[Stored data entries]
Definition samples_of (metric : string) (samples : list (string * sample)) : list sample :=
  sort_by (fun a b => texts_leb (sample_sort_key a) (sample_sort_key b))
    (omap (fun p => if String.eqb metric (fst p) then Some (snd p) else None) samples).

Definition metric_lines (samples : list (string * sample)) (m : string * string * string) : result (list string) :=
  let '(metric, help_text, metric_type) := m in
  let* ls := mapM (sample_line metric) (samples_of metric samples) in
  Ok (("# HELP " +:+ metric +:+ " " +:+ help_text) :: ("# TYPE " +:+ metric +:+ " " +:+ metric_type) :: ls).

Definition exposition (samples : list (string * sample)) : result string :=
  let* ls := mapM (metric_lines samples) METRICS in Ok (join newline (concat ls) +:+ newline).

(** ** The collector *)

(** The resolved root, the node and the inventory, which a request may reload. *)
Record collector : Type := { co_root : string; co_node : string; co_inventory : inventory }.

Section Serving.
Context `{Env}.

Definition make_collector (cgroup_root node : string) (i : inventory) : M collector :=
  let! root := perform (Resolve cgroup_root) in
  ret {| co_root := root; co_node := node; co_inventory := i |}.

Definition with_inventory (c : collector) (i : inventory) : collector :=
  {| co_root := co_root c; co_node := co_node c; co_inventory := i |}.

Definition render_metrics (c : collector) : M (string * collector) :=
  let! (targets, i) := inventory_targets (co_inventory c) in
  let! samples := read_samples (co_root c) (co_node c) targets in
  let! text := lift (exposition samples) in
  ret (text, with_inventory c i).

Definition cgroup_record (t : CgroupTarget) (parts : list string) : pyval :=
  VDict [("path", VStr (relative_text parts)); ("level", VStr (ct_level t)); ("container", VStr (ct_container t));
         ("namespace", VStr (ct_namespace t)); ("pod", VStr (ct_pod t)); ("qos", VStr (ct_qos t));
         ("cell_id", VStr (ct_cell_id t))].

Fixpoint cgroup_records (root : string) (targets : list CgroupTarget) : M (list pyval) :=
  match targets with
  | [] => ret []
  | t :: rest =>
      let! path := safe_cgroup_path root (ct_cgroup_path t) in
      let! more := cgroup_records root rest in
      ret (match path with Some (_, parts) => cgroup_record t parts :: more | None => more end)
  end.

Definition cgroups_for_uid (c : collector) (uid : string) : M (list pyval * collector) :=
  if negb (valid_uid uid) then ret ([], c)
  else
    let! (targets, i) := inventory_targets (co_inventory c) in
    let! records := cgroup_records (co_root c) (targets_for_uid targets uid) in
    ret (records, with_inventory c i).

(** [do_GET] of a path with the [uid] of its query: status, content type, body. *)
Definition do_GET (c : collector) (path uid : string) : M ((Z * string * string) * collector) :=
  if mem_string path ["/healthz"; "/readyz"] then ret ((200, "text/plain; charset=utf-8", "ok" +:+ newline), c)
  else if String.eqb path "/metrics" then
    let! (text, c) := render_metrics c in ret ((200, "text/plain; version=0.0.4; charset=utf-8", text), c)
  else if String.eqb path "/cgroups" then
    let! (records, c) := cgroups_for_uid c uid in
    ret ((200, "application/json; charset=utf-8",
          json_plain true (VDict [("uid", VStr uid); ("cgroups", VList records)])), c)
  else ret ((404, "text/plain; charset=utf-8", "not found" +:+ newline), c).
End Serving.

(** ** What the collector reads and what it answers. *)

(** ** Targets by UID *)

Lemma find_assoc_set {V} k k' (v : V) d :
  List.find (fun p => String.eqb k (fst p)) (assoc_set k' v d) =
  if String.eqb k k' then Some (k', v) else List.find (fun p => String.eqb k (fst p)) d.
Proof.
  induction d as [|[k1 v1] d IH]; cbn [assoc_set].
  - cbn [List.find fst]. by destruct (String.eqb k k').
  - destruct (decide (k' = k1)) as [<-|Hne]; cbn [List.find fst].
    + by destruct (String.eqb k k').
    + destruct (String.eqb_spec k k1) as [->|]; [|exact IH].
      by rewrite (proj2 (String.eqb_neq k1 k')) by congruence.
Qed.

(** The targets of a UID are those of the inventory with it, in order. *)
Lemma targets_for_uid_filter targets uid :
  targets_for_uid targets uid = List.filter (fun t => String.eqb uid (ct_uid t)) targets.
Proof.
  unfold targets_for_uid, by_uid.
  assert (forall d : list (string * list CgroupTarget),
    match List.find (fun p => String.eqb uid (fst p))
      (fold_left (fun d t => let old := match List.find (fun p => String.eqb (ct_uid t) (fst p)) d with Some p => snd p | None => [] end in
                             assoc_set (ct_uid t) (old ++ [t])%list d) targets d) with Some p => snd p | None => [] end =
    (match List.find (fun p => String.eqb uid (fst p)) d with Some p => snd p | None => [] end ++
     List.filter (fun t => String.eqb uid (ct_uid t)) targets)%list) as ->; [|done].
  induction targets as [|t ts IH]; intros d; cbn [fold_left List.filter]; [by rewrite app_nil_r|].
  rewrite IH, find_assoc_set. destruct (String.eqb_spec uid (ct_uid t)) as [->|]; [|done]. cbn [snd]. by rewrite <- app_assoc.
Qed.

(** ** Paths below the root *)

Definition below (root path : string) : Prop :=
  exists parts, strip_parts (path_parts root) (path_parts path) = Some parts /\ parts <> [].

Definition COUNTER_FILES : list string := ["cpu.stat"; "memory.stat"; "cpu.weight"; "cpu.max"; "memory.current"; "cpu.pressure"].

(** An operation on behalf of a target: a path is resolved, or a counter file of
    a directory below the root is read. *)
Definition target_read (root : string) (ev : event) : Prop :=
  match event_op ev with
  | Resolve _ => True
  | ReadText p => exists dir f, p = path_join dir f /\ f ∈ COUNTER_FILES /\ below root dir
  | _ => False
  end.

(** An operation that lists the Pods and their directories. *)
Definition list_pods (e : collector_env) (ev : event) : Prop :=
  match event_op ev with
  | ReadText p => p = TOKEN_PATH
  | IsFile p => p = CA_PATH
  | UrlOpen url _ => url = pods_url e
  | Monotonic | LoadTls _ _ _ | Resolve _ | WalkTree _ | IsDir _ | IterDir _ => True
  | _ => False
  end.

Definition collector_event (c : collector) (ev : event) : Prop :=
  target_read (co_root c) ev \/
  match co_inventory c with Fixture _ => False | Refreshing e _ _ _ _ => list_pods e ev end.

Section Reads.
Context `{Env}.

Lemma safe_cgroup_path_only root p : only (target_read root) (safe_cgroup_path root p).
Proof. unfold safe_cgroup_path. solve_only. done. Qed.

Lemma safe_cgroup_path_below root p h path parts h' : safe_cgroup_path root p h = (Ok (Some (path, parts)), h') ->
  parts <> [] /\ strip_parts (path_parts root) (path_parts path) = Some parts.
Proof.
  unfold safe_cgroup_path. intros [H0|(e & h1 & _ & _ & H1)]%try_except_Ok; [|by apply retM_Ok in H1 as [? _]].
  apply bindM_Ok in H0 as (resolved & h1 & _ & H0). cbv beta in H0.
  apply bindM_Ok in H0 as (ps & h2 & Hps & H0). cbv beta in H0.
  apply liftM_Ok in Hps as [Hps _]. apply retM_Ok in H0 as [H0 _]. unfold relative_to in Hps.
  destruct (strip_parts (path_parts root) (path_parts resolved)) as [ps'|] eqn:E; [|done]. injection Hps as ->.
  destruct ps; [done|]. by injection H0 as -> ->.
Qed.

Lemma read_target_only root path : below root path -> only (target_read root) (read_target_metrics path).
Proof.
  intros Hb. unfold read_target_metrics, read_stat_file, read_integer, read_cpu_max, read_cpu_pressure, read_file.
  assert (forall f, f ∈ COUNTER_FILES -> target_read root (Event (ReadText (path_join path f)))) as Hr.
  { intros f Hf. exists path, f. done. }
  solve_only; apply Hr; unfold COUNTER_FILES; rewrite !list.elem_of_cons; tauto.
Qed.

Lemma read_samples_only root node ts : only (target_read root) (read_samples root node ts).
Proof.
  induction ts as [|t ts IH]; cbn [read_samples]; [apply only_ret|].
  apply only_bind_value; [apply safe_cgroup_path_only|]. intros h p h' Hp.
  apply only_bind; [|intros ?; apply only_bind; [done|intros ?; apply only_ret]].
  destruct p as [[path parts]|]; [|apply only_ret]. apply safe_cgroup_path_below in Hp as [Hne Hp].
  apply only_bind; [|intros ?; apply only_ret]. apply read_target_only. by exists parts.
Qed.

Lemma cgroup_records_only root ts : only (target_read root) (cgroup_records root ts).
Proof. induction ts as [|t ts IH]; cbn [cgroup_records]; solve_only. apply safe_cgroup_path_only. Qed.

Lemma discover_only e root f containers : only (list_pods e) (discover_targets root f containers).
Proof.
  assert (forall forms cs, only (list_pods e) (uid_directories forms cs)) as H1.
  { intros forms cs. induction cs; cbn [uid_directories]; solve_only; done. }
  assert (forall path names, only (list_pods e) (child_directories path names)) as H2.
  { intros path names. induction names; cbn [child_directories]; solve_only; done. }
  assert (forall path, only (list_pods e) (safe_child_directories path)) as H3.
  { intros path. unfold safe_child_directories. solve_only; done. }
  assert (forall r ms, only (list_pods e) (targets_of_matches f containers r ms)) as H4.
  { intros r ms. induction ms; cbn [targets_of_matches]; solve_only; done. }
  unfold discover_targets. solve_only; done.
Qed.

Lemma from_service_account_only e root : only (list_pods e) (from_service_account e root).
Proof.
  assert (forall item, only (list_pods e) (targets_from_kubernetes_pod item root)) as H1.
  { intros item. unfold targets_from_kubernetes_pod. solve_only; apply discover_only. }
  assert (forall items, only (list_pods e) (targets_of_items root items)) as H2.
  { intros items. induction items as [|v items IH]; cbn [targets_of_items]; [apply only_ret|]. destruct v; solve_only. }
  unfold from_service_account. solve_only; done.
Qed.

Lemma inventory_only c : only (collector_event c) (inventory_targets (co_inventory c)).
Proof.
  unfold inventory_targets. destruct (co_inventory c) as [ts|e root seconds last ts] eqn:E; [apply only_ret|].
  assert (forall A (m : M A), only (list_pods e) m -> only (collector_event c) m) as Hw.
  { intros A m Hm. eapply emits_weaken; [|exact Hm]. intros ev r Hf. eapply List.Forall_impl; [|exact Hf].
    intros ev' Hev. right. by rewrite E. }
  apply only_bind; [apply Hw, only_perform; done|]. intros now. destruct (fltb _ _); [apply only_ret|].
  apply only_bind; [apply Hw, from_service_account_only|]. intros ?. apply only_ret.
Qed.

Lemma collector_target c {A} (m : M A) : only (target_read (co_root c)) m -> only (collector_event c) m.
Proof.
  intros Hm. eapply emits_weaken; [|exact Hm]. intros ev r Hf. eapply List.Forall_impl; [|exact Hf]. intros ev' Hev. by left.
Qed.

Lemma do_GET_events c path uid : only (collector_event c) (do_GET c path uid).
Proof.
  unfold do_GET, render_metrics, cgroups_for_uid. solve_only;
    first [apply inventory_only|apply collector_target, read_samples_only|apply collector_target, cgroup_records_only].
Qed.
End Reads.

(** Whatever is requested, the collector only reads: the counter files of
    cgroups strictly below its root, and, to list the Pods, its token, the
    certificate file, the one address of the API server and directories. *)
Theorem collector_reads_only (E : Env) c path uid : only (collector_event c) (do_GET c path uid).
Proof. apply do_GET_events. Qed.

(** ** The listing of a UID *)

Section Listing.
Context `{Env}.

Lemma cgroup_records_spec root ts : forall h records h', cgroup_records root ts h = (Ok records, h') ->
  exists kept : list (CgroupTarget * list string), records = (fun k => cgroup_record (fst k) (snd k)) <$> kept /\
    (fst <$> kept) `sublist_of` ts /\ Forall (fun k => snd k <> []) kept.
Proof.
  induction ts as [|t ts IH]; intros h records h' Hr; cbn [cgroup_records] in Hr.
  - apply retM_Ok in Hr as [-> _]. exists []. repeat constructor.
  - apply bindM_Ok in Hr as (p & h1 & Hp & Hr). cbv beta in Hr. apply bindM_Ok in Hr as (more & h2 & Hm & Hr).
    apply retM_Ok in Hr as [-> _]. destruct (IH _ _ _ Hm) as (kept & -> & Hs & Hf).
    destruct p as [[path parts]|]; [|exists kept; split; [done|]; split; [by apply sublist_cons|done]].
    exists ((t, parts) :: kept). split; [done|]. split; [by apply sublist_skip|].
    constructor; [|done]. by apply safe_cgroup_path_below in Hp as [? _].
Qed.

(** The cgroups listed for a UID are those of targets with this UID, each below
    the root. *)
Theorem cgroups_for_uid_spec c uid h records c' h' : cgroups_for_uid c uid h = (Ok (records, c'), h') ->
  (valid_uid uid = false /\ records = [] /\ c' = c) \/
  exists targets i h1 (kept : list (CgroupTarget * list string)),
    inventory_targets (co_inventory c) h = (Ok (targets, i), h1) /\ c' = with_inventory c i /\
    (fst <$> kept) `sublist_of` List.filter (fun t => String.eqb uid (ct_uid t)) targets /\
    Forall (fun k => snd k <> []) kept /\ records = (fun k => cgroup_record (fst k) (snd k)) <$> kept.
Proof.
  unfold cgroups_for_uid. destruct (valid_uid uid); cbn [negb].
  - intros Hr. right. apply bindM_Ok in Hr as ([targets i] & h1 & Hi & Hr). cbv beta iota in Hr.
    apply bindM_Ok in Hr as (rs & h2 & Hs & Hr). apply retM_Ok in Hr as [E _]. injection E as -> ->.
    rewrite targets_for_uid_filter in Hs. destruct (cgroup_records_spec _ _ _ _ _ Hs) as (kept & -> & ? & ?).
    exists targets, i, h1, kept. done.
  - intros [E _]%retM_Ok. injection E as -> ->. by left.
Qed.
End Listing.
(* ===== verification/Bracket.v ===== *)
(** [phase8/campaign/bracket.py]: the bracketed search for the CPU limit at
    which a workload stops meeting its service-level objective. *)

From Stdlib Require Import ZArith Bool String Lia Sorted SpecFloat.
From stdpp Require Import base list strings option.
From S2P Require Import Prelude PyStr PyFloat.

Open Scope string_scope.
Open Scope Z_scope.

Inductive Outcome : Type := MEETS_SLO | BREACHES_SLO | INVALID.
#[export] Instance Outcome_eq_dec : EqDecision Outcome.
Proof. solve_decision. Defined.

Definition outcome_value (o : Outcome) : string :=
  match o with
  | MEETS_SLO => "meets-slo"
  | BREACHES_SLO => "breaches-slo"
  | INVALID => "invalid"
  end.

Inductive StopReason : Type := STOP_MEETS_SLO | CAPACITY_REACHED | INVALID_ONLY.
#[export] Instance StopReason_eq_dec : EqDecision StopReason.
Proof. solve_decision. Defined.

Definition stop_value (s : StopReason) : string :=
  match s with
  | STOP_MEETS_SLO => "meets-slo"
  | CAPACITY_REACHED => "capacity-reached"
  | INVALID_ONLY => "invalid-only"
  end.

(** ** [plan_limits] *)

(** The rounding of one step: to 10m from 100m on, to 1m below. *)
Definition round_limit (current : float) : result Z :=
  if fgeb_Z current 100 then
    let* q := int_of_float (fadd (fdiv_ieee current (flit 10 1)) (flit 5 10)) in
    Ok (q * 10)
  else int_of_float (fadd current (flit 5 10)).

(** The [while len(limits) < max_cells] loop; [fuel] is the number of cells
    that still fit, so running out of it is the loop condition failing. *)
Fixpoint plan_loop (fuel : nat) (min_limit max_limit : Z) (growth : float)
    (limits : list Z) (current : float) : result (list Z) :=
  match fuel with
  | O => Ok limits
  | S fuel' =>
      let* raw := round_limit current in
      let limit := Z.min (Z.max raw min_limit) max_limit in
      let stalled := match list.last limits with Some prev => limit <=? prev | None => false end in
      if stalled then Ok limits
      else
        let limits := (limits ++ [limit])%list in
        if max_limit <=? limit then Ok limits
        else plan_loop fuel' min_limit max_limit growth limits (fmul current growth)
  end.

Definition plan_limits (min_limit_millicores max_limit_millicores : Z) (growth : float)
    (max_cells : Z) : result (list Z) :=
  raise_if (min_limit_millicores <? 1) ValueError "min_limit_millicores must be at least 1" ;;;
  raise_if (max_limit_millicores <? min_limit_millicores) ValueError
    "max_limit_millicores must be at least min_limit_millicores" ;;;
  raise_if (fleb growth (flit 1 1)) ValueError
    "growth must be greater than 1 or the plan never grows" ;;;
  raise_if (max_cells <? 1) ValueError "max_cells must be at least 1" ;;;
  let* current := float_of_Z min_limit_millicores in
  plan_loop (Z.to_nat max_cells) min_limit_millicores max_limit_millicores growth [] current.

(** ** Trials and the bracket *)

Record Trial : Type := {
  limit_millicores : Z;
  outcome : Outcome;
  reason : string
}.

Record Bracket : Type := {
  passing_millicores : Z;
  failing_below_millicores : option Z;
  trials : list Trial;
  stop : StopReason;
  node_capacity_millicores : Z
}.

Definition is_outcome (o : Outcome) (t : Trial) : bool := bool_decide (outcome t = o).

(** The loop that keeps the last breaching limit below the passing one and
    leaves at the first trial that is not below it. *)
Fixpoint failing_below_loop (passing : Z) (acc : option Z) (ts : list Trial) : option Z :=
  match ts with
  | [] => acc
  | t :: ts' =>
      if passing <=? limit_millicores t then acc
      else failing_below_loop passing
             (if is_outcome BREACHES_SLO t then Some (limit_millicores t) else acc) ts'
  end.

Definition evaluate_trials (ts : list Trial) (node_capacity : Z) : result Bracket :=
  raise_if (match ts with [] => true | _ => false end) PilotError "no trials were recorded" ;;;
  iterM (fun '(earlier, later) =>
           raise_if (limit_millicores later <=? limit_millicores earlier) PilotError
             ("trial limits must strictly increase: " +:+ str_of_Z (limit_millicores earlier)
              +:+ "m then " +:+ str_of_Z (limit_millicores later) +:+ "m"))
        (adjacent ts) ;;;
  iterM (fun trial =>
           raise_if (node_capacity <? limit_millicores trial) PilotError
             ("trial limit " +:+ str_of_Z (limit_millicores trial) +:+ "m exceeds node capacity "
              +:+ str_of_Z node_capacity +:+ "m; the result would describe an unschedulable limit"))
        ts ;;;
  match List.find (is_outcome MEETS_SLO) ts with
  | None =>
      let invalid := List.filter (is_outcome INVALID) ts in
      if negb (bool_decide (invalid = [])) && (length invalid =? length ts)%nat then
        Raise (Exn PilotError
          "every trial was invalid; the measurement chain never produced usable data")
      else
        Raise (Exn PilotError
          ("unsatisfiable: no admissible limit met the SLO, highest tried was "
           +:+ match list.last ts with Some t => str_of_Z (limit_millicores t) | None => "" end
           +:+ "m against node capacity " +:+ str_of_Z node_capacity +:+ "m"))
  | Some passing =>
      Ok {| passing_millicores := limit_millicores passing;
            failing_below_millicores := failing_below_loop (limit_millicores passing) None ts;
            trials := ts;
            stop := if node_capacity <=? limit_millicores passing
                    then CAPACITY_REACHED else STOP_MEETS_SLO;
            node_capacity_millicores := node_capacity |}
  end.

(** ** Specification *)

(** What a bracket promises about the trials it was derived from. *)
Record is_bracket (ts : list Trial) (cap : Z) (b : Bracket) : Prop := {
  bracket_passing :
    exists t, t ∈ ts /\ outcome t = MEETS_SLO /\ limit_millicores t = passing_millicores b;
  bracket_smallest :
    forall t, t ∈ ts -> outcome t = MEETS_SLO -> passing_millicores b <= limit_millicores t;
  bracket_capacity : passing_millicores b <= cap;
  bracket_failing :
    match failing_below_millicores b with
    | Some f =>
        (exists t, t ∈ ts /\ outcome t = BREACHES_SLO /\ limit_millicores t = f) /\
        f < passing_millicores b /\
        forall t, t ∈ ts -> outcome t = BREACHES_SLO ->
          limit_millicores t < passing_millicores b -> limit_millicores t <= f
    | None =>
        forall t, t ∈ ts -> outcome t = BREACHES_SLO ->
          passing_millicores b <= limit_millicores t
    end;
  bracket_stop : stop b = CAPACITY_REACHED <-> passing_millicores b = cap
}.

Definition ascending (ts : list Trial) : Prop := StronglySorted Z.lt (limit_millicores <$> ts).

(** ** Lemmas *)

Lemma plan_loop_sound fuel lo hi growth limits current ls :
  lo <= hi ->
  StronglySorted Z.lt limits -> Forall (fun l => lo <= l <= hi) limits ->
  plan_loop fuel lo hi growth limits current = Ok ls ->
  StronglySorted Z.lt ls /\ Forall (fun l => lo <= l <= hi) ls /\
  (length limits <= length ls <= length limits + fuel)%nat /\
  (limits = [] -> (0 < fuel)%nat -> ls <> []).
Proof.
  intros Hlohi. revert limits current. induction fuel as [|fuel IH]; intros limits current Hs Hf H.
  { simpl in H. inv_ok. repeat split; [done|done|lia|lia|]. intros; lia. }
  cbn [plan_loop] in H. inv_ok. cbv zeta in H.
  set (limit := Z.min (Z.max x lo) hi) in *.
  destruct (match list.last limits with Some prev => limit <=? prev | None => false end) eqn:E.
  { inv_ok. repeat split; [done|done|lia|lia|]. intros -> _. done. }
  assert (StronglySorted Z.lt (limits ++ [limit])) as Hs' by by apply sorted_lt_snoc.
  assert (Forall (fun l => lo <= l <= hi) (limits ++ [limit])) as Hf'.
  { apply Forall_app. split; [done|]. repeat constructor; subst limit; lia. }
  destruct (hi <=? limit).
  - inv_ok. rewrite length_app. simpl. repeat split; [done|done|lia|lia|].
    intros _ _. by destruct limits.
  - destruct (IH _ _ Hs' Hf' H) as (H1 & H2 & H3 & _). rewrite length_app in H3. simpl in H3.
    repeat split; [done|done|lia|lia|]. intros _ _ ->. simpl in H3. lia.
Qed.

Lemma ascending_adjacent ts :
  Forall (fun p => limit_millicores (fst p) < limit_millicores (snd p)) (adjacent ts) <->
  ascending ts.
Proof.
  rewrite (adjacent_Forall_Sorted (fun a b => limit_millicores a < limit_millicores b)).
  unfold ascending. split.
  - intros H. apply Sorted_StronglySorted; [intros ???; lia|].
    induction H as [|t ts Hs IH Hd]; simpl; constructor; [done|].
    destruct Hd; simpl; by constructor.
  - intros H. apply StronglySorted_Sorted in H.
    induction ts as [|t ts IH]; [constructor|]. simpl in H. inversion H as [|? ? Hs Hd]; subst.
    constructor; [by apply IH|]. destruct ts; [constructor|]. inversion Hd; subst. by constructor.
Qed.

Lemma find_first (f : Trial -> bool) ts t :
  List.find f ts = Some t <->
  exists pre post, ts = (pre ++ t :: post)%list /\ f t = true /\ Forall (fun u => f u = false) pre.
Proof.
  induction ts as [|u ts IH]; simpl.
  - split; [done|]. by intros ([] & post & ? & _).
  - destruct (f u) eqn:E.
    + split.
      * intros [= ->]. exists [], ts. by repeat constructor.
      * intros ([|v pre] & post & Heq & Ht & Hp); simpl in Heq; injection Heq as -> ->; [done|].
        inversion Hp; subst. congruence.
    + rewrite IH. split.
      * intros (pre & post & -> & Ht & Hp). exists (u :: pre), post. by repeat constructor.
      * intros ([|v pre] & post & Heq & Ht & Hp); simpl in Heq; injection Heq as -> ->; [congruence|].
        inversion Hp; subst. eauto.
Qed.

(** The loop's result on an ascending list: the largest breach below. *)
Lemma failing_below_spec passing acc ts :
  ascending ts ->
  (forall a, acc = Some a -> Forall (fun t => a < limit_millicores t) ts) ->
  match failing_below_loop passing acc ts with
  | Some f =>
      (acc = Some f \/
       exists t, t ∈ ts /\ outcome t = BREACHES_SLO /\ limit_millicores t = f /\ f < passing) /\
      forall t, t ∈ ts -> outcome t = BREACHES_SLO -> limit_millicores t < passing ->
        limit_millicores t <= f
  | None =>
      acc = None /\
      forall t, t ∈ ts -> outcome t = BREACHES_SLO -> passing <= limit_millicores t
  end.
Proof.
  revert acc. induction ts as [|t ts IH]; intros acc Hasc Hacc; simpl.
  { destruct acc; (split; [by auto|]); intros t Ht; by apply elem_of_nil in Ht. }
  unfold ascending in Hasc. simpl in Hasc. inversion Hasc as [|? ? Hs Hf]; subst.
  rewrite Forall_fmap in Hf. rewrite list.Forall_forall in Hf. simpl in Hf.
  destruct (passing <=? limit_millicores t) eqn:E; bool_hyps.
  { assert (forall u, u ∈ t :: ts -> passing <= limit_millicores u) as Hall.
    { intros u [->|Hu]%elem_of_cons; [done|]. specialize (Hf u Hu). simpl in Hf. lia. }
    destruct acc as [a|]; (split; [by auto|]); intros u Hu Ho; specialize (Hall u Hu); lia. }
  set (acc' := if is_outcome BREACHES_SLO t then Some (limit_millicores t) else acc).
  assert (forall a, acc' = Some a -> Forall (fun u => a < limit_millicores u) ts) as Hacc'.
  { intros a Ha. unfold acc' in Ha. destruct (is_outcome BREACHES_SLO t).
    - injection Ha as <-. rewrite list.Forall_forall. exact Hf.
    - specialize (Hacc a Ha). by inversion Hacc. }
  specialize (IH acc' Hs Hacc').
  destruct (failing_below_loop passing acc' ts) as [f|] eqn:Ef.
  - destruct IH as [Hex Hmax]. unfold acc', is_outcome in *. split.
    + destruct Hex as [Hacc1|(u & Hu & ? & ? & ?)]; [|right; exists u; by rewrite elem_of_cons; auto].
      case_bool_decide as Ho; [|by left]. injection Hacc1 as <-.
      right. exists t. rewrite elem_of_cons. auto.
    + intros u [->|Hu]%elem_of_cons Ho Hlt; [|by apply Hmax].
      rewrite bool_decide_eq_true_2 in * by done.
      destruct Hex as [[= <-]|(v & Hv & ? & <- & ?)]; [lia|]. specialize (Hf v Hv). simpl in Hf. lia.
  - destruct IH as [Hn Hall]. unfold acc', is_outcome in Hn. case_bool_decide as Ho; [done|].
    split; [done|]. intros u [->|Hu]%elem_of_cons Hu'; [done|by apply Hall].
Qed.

**What to do:**
Lines from the top of the data above through the line containing "Definition metric_lines (samples" must be repeated exactly. All other lines stay out.

**Your response:**
Definition samples_of (metric : string) (samples : list (string * sample)) : list sample :=
  sort_by (fun a b => texts_leb (sample_sort_key a) (sample_sort_key b))
    (omap (fun p => if String.eqb metric (fst p) then Some (snd p) else None) samples).

Definition metric_lines (samples : list (string * sample)) (m : string * string * string) : result (list string) :=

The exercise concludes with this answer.